• [PROBLEM STATEMENT] Retype the records below from their first line through the line containing "From S2P Require Import TcgGen.", and include nothing else.
==== INPUT MATERIAL
(* ===== verification/TcgOpMixOk.v ===== *)
(** * Correctness of the operations that mix widths

    Double-word arithmetic, bit counts and size changes, on a host with 64-bit
    registers. *)

From Stdlib Require Import ZArith Lia Bool.
From stdpp Require Import base numbers functions list gmap.
From S2P Require Import Prelude.
From S2P Require Import Bytes.
From S2P Require Import Bitops.
From S2P Require Import BitCount.
From S2P Require Import HostUtils.
From S2P Require Import HostSpec.
From S2P Require Import TcgCond.
From S2P Require Import TcgOpc.
From S2P Require Import TcgCtx.
From S2P Require Import TcgHelpers.
From S2P Require Import TcgGen.
From S2P Require Import TcgSem.
From S2P Require Import TcgOp32.
From S2P Require Import TcgOp64.
From S2P Require Import TcgOpMix.
From S2P Require Import TcgTemps.
From S2P Require Import TcgWp.
From S2P Require Import TcgVal.
From S2P Require Import TcgValDw.
From S2P Require Import TcgAssign.
From S2P Require Import TcgGenOk.
From S2P Require Import TcgOp32Ok.
From S2P Require Import TcgOp64Ok.

Local Open Scope Z_scope.

Section MixOk.
Context `{T : TcgTarget} `{L : !TcgTargetLaws T} `{F : Forward} `{Orc : Oracle} `{Ov : Overshift}.
Context (R64 : TCG_TARGET_REG_BITS = 64).

Local Ltac reg64 :=
  rewrite ?R64; change (64 =? 64) with true; change (64 =? 32) with false; cbn [andb].

(** ** Double-word arithmetic *)

#[export] Instance tcg_gen_add2_i64_ok rl rh al ah bl bh :
  Assigns2 (tcg_gen_add2_i64 rl rh al ah bl bh) 64 64 3 rl rh [al; ah; bl; bh] any
    (fun x => pair 64 (x al) (x ah) + pair 64 (x bl) (x bh))
    (fun x => Z.shiftr (pair 64 (x al) (x ah) + pair 64 (x bl) (x bh)) 64).
Proof.
  unfold tcg_gen_add2_i64. destruct TCG_TARGET_HAS_add2_i64 eqn:E; [op_instance |].
  begin. wp_all.
  - by apply (add2_low 64); lia.
  - by apply (add2_high 64); lia.
Qed.

#[export] Instance tcg_gen_sub2_i64_ok rl rh al ah bl bh :
  Assigns2 (tcg_gen_sub2_i64 rl rh al ah bl bh) 64 64 3 rl rh [al; ah; bl; bh] any
    (fun x => pair 64 (x al) (x ah) - pair 64 (x bl) (x bh))
    (fun x => Z.shiftr (pair 64 (x al) (x ah) - pair 64 (x bl) (x bh)) 64).
Proof.
  unfold tcg_gen_sub2_i64. destruct TCG_TARGET_HAS_sub2_i64 eqn:E; [op_instance |].
  begin. wp_all.
  - by apply (sub2_low 64); lia.
  - by apply (sub2_high 64); lia.
Qed.

#[export] Instance op_mul_i64_ok ret a b :
  Assigns (tcg_gen_op3_i64 INDEX_op_mul_i64 ret a b) 64 64 0 ret [a; b] any (fun x => x a * x b).
Proof. op_instance. Qed.

#[export] Instance op_muluh_i64_ok `{!Has TCG_TARGET_HAS_muluh_i64} ret a b :
  Assigns (tcg_gen_op3_i64 INDEX_op_muluh_i64 ret a b) 64 64 0 ret [a; b] any
    (fun x => Z.shiftr (x a * x b) 64).
Proof. op_instance. Qed.

#[export] Instance op_mulsh_i64_ok `{!Has TCG_TARGET_HAS_mulsh_i64} ret a b :
  Assigns (tcg_gen_op3_i64 INDEX_op_mulsh_i64 ret a b) 64 64 0 ret [a; b] any
    (fun x => Z.shiftr (sint 64 (x a) * sint 64 (x b)) 64).
Proof. op_instance. Qed.

(** The helpers that return a value for all arguments. *)
Lemma muluh_val a b :
  0 <= a < 2 ^ 64 -> 0 <= b < 2 ^ 64 -> helper_val HELPER_muluh_i64 [a; b] = Z.shiftr (a * b) 64.
Proof.
  intros Ha Hb. unfold helper_val. cbn [helper_eval default from_option].
  unfold id, helper_muluh_i64. uint_vars. by rewrite mulu64_low_high.
Qed.

Lemma mulsh_val a b :
  uint 64 (helper_val HELPER_mulsh_i64 [a; b]) = uint 64 (Z.shiftr (sint 64 a * sint 64 b) 64).
Proof.
  unfold helper_val. cbn [helper_eval default from_option]. unfold id, helper_mulsh_i64.
  rewrite muls64_low_high. cbv [snd from_option]. by rewrite sint_uint, uint_sint by lia.
Qed.

#[export] Instance tcg_gen_mulu2_i64_ok rl rh a b :
  Assigns2 (tcg_gen_mulu2_i64 rl rh a b) 64 64 1 rl rh [a; b] any
    (fun x => x a * x b) (fun x => Z.shiftr (x a * x b) 64).
Proof.
  unfold tcg_gen_mulu2_i64. destruct TCG_TARGET_HAS_mulu2_i64 eqn:E; [op_instance |].
  begin. wp_all; try by rewrite ?uint_uint by lia.
  - by eexists.
  - by rewrite muluh_val.
Qed.

#[export] Instance tcg_gen_muls2_i64_ok rl rh a b :
  Assigns2 (tcg_gen_muls2_i64 rl rh a b) 64 64 7 rl rh [a; b] any
    (fun x => sint 64 (x a) * sint 64 (x b)) (fun x => Z.shiftr (sint 64 (x a) * sint 64 (x b)) 64).
Proof.
  unfold tcg_gen_muls2_i64. destruct TCG_TARGET_HAS_muls2_i64 eqn:E.
  { op_instance. unfold split2, V. by rewrite !sint_uint by lia. }
  begin. wp_all; try (wmod; by apply (mul_low_sint 64); lia);
    first [by eexists | apply (muls2_val 64); lia | by rewrite mulsh_val].
Qed.

#[export] Instance tcg_gen_mulsu2_i64_ok rl rh a b :
  Assigns2 (tcg_gen_mulsu2_i64 rl rh a b) 64 64 5 rl rh [a; b] any
    (fun x => sint 64 (x a) * x b) (fun x => Z.shiftr (sint 64 (x a) * x b) 64).
Proof.
  unfold tcg_gen_mulsu2_i64. begin. wp_all.
  - wmod.
  - by apply (mulsu2_val 64); lia.
Qed.

(** ** Size changes *)

(** The low word of a 64-bit temporary. *)
Local Ltac low_value a :=
  match goal with
  | HV : V 64 ?c ?st a = ?v |- _ =>
      let H := fresh "HV" in
      assert (H : V 32 c st a = uint 32 v) by (rewrite (V_low 32 64) by lia; by rewrite HV)
  end.

#[export] Instance op_extrl_i64_i32_ok `{!Has TCG_TARGET_HAS_extr_i64_i32} ret a :
  Assigns (tcg_gen_op2 INDEX_op_extrl_i64_i32 ret a) 32 64 0 ret [a] any (fun x => x a).
Proof. op_instance. Qed.

#[export] Instance op_extrh_i64_i32_ok `{!Has TCG_TARGET_HAS_extr_i64_i32} ret a :
  Assigns (tcg_gen_op2 INDEX_op_extrh_i64_i32 ret a) 32 64 0 ret [a] any (fun x => Z.shiftr (x a) 32).
Proof. op_instance. Qed.

#[export] Instance tcg_gen_extrl_i64_i32_ok ret a :
  Assigns (tcg_gen_extrl_i64_i32 ret a) 32 64 0 ret [a] any (fun x => x a).
Proof.
  unfold tcg_gen_extrl_i64_i32. reg64. begin. wp_case; [by wp_go |].
  low_value a. wp_go. by rewrite uint_uint by lia.
Qed.

#[export] Instance tcg_gen_extrh_i64_i32_ok ret a :
  Assigns (tcg_gen_extrh_i64_i32 ret a) 32 64 2 ret [a] any (fun x => Z.shiftr (x a) 32).
Proof.
  unfold tcg_gen_extrh_i64_i32. reg64. begin. wp_case; [by wp_go |].
  do 4 wp_step. low_value t. wp_go. zbits.
Qed.

#[export] Instance tcg_gen_concat_i32_i64_ok ret l h :
  Assigns (tcg_gen_concat_i32_i64 ret l h) 64 32 15 ret [l; h] any (fun x => pair 32 (x l) (x h)).
Proof.
  unfold tcg_gen_concat_i32_i64. reg64. begin. rewrite pair_lor by lia. wp_all; vbits.
Qed.

(** The words are written one after the other: the first must not be the
    source. *)
#[local] Hint Extern 0 (_ <> _) => ne : typeclass_instances.

#[export] Instance tcg_gen_extr_i64_i32_ok lo hi a :
  lo <> a ->
  Assigns2 (tcg_gen_extr_i64_i32 lo hi a) 32 64 2 lo hi [a] any (fun x => x a) (fun x => Z.shiftr (x a) 32).
Proof. intros Hne'. unfold tcg_gen_extr_i64_i32. reg64. begin. by wp_go. Qed.

#[export] Instance tcg_gen_extr32_i64_ok lo hi a :
  lo <> a ->
  Assigns2 (tcg_gen_extr32_i64 lo hi a) 64 64 2 lo hi [a] any
    (fun x => uint 32 (x a)) (fun x => Z.shiftr (x a) 32).
Proof. intros Hne'. unfold tcg_gen_extr32_i64. begin. by wp_go. Qed.

#[export] Instance tcg_gen_concat32_i64_ok ret lo hi :
  Assigns (tcg_gen_concat32_i64 ret lo hi) 64 64 13 ret [lo; hi] any
    (fun x => pair 32 (uint 32 (x lo)) (uint 32 (x hi))).
Proof.
  unfold tcg_gen_concat32_i64. begin. wp_go.
  rewrite pair_lor by first [lia | apply uint_range; lia]. vbits.
Qed.

(** ** 32-bit double-word arithmetic *)

#[export] Instance tcg_gen_add2_i32_ok rl rh al ah bl bh :
  Assigns2 (tcg_gen_add2_i32 rl rh al ah bl bh) 32 32 34 rl rh [al; ah; bl; bh] any
    (fun x => pair 32 (x al) (x ah) + pair 32 (x bl) (x bh))
    (fun x => Z.shiftr (pair 32 (x al) (x ah) + pair 32 (x bl) (x bh)) 32).
Proof.
  unfold tcg_gen_add2_i32. destruct TCG_TARGET_HAS_add2_i32 eqn:E; [op_instance |].
  begin. wp_all; [apply low_half | apply high_half]; wmod.
Qed.

#[export] Instance tcg_gen_sub2_i32_ok rl rh al ah bl bh :
  Assigns2 (tcg_gen_sub2_i32 rl rh al ah bl bh) 32 32 34 rl rh [al; ah; bl; bh] any
    (fun x => pair 32 (x al) (x ah) - pair 32 (x bl) (x bh))
    (fun x => Z.shiftr (pair 32 (x al) (x ah) - pair 32 (x bl) (x bh)) 32).
Proof.
  unfold tcg_gen_sub2_i32. destruct TCG_TARGET_HAS_sub2_i32 eqn:E; [op_instance |].
  begin. wp_all; [apply low_half | apply high_half]; wmod.
Qed.

#[export] Instance op_mul_i32_ok ret a b :
  Assigns (tcg_gen_op3_i32 INDEX_op_mul_i32 ret a b) 32 32 0 ret [a; b] any (fun x => x a * x b).
Proof. op_instance. Qed.

#[export] Instance op_muluh_i32_ok `{!Has TCG_TARGET_HAS_muluh_i32} ret a b :
  Assigns (tcg_gen_op3_i32 INDEX_op_muluh_i32 ret a b) 32 32 0 ret [a; b] any
    (fun x => Z.shiftr (x a * x b) 32).
Proof. op_instance. Qed.

#[export] Instance op_mulsh_i32_ok `{!Has TCG_TARGET_HAS_mulsh_i32} ret a b :
  Assigns (tcg_gen_op3_i32 INDEX_op_mulsh_i32 ret a b) 32 32 0 ret [a; b] any
    (fun x => Z.shiftr (sint 32 (x a) * sint 32 (x b)) 32).
Proof. op_instance. Qed.

#[export] Instance tcg_gen_mulu2_i32_ok rl rh a b :
  Assigns2 (tcg_gen_mulu2_i32 rl rh a b) 32 32 4 rl rh [a; b] any
    (fun x => x a * x b) (fun x => Z.shiftr (x a * x b) 32).
Proof.
  unfold tcg_gen_mulu2_i32. reg64. destruct TCG_TARGET_HAS_mulu2_i32 eqn:E; [op_instance |].
  begin. wp_all; first [by rewrite ?uint_uint by lia | apply low_half; wmod | apply high_half; wmod].
Qed.

#[export] Instance tcg_gen_muls2_i32_ok rl rh a b :
  Assigns2 (tcg_gen_muls2_i32 rl rh a b) 32 32 4 rl rh [a; b] any
    (fun x => sint 32 (x a) * sint 32 (x b)) (fun x => Z.shiftr (sint 32 (x a) * sint 32 (x b)) 32).
Proof.
  unfold tcg_gen_muls2_i32. reg64. destruct TCG_TARGET_HAS_muls2_i32 eqn:E.
  { op_instance. unfold split2, V. by rewrite !sint_uint by lia. }
  begin. wp_all; first [by rewrite ?uint_uint by lia | apply low_half; wmod | apply high_half; wmod | wmod].
Qed.

#[export] Instance tcg_gen_mulsu2_i32_ok rl rh a b :
  Assigns2 (tcg_gen_mulsu2_i32 rl rh a b) 32 32 4 rl rh [a; b] any
    (fun x => sint 32 (x a) * x b) (fun x => Z.shiftr (sint 32 (x a) * x b) 32).
Proof.
  unfold tcg_gen_mulsu2_i32. reg64. begin. wp_all; [apply low_half | apply high_half]; wmod.
Qed.

(** ** Bit counts *)

(** A helper that returns a value for all arguments. *)
Local Ltac count_helper :=
  first [ by eexists
        | unfold helper_val; cbn [helper_eval]; cbv [from_option];
          unfold id, helper_clz_i32, helper_ctz_i32, helper_clz_i64, helper_ctz_i64, helper_clrsb_i32,
            helper_clrsb_i64, helper_ctpop_i32, helper_ctpop_i64;
          uint_vars; unfold clz_z; try (by rewrite ?uint_uint by lia);
          repeat case_match; rewrite ?uint_uint by lia; done ].

#[export] Instance tcg_gen_clz_i64_ok ret a b :
  Assigns (tcg_gen_clz_i64 ret a b) 64 64 0 ret [a; b] any (fun x => clz_z clz64 (x a) (x b)).
Proof.
  unfold tcg_gen_clz_i64. destruct TCG_TARGET_HAS_clz_i64 eqn:E; [op_instance |].
  begin. wp_all; count_helper.
Qed.

#[export] Instance op_clz_i32_ok `{!Has TCG_TARGET_HAS_clz_i32} ret a b :
  Assigns (tcg_gen_op3_i32 INDEX_op_clz_i32 ret a b) 32 32 0 ret [a; b] any
    (fun x => clz_z clz32 (x a) (x b)).
Proof. op_instance. Qed.

#[export] Instance tcg_gen_clz_i32_ok ret a b :
  Assigns (tcg_gen_clz_i32 ret a b) 32 32 4 ret [a; b] any (fun x => clz_z clz32 (x a) (x b)).
Proof.
  unfold tcg_gen_clz_i32. begin. wp_all; [done | by apply clz32_by_64 | count_helper ..].
Qed.

#[export] Instance tcg_gen_clzi_i32_ok ret a k :
  Assigns (tcg_gen_clzi_i32 ret a k) 32 32 5 ret [a] any (fun x => clz_z clz32 (x a) k).
Proof. unfold tcg_gen_clzi_i32. begin. wp_all. unfold clz_z. case_match; wmod. Qed.

#[export] Instance tcg_gen_clzi_i64_ok ret a k :
  Assigns (tcg_gen_clzi_i64 ret a k) 64 64 1 ret [a] any (fun x => clz_z clz64 (x a) k).
Proof.
  unfold tcg_gen_clzi_i64. reg64. begin. wp_all. unfold clz_z. case_match; wmod.
Qed.

#[export] Instance tcg_gen_ctpop_i64_ok ret a :
  Assigns (tcg_gen_ctpop_i64 ret a) 64 64 0 ret [a] any (fun x => ctpop64 (x a)).
Proof.
  unfold tcg_gen_ctpop_i64. reg64. destruct TCG_TARGET_HAS_ctpop_i64 eqn:E; [op_instance |].
  begin. wp_all; count_helper.
Qed.

#[export] Instance tcg_gen_ctpop_i32_ok ret a :
  Assigns (tcg_gen_ctpop_i32 ret a) 32 32 2 ret [a] any (fun x => ctpop32 (x a)).
Proof.
  unfold tcg_gen_ctpop_i32. begin. wp_all; [done | by apply ctpop32_by_64 | count_helper ..].
Qed.

#[export] Instance tcg_gen_ctz_i64_ok ret a b :
  Assigns (tcg_gen_ctz_i64 ret a b) 64 64 6 ret [a; b] any (fun x => clz_z ctz64 (x a) (x b)).
Proof.
  unfold tcg_gen_ctz_i64. destruct TCG_TARGET_HAS_ctz_i64 eqn:E; [op_instance |].
  begin. wp_all; first [count_helper | by apply (ctz_by_ctpop 64); lia | by apply (ctz_by_clz 64); lia].
Qed.

#[export] Instance op_ctz_i32_ok `{!Has TCG_TARGET_HAS_ctz_i32} ret a b :
  Assigns (tcg_gen_op3_i32 INDEX_op_ctz_i32 ret a b) 32 32 0 ret [a; b] any
    (fun x => clz_z ctz32 (x a) (x b)).
Proof. op_instance. Qed.

#[export] Instance tcg_gen_ctz_i32_ok ret a b :
  Assigns (tcg_gen_ctz_i32 ret a b) 32 32 8 ret [a; b] any (fun x => clz_z ctz32 (x a) (x b)).
Proof.
  unfold tcg_gen_ctz_i32. begin. wp_all;
    first [done | by apply ctz32_by_64 | count_helper
          | by apply (ctz_by_ctpop 32); lia | by apply (ctz_by_clz 32); lia].
Qed.

(** [ctpop ((x - 1) & ~x)] is the width for 0, and needs no fixup. *)
#[export] Instance tcg_gen_ctzi_i32_ok ret a k :
  Assigns (tcg_gen_ctzi_i32 ret a k) 32 32 9 ret [a] any (fun x => clz_z ctz32 (x a) (uint 32 k)).
Proof.
  unfold tcg_gen_ctzi_i32. begin. wp_all;
    first [by rewrite ?uint_uint by lia | by apply (ctzi_by_ctpop 32); lia].
Qed.

#[export] Instance tcg_gen_ctzi_i64_ok ret a k :
  Assigns (tcg_gen_ctzi_i64 ret a k) 64 64 7 ret [a] any (fun x => clz_z ctz64 (x a) (uint 64 k)).
Proof.
  unfold tcg_gen_ctzi_i64. reg64. begin. wp_all;
    first [by rewrite ?uint_uint by lia | by apply (ctzi_by_ctpop 64); lia].
Qed.

#[export] Instance tcg_gen_clrsb_i32_ok ret a :
  Assigns (tcg_gen_clrsb_i32 ret a) 32 32 8 ret [a] any (fun x => clrsb32 (x a)).
Proof.
  unfold tcg_gen_clrsb_i32. begin. wp_all; first [by apply (clrsb_val 32); lia | count_helper].
Qed.

#[export] Instance tcg_gen_clrsb_i64_ok ret a :
  Assigns (tcg_gen_clrsb_i64 ret a) 64 64 6 ret [a] any (fun x => clrsb64 (x a)).
Proof.
  unfold tcg_gen_clrsb_i64. begin. wp_all; first [by apply (clrsb_val 64); lia | count_helper].
Qed.

End MixOk.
========
• [WRITTEN ANSWER]
(* ===== verification/TcgOpMixOk.v ===== *)
(** * Correctness of the operations that mix widths

    Double-word arithmetic, bit counts and size changes, on a host with 64-bit
    registers. *)

From Stdlib Require Import ZArith Lia Bool.
From stdpp Require Import base numbers functions list gmap.
From S2P Require Import Prelude.
From S2P Require Import Bytes.
From S2P Require Import Bitops.
From S2P Require Import BitCount.
From S2P Require Import HostUtils.
From S2P Require Import HostSpec.
From S2P Require Import TcgCond.
From S2P Require Import TcgOpc.
From S2P Require Import TcgCtx.
From S2P Require Import TcgHelpers.
From S2P Require Import TcgGen.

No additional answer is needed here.